--- START ---

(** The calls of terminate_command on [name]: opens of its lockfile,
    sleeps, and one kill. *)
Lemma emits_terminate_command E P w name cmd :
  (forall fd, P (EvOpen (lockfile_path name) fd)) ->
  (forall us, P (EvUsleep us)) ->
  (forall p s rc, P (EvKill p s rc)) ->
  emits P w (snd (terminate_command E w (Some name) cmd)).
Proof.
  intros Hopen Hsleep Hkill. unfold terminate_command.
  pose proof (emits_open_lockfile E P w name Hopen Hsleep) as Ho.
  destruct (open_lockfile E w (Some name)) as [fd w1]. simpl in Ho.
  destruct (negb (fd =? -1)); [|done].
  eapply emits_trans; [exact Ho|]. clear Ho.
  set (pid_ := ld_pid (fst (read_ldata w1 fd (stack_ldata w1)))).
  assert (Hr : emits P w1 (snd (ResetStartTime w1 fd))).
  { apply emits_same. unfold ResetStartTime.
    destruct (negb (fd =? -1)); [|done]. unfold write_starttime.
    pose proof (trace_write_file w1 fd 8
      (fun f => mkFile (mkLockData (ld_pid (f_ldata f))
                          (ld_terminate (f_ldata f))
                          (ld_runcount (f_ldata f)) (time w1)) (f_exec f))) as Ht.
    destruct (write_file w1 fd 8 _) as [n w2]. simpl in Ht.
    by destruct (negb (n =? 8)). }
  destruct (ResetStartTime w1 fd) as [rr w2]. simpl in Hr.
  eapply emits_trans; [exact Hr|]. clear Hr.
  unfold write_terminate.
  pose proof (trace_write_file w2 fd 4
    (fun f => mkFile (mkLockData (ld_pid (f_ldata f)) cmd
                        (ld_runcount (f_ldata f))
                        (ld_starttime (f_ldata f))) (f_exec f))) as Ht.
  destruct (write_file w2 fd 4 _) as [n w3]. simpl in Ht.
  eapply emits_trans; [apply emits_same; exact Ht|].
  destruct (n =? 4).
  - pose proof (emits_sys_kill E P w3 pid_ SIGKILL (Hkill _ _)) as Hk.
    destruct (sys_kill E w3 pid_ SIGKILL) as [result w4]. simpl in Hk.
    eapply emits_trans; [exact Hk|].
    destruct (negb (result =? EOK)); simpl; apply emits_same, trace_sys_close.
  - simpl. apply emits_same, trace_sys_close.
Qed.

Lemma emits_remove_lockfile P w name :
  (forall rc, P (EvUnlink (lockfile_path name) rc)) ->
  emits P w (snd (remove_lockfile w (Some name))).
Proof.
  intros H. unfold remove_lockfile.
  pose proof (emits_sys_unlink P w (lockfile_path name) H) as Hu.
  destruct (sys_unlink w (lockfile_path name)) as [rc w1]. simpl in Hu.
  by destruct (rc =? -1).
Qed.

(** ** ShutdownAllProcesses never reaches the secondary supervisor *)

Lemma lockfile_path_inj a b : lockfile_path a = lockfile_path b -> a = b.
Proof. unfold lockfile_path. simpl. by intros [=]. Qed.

--- END ---

> Problem statement: Repeat the lines above, from the one containing "pose proof (trace_write_file w2 fd 4" to the final line, word for word and with nothing else.

> Answer for the task:
  pose proof (trace_write_file w2 fd 4
    (fun f => mkFile (mkLockData (ld_pid (f_ldata f)) cmd
                        (ld_runcount (f_ldata f))
                        (ld_starttime (f_ldata f))) (f_exec f))) as Ht.
  destruct (write_file w2 fd 4 _) as [n w3]. simpl in Ht.
  eapply emits_trans; [apply emits_same; exact Ht|].
  destruct (n =? 4).
  - pose proof (emits_sys_kill E P w3 pid_ SIGKILL (Hkill _ _)) as Hk.
    destruct (sys_kill E w3 pid_ SIGKILL) as [result w4]. simpl in Hk.
    eapply emits_trans; [exact Hk|].
    destruct (negb (result =? EOK)); simpl; apply emits_same, trace_sys_close.
  - simpl. apply emits_same, trace_sys_close.
Qed.

Lemma emits_remove_lockfile P w name :
  (forall rc, P (EvUnlink (lockfile_path name) rc)) ->
  emits P w (snd (remove_lockfile w (Some name))).
Proof.
  intros H. unfold remove_lockfile.
  pose proof (emits_sys_unlink P w (lockfile_path name) H) as Hu.
  destruct (sys_unlink w (lockfile_path name)) as [rc w1]. simpl in Hu.
  by destruct (rc =? -1).
Qed.

(** ** ShutdownAllProcesses never reaches the secondary supervisor *)

Lemma lockfile_path_inj a b : lockfile_path a = lockfile_path b -> a = b.
Proof. unfold lockfile_path. simpl. by intros [=]. Qed.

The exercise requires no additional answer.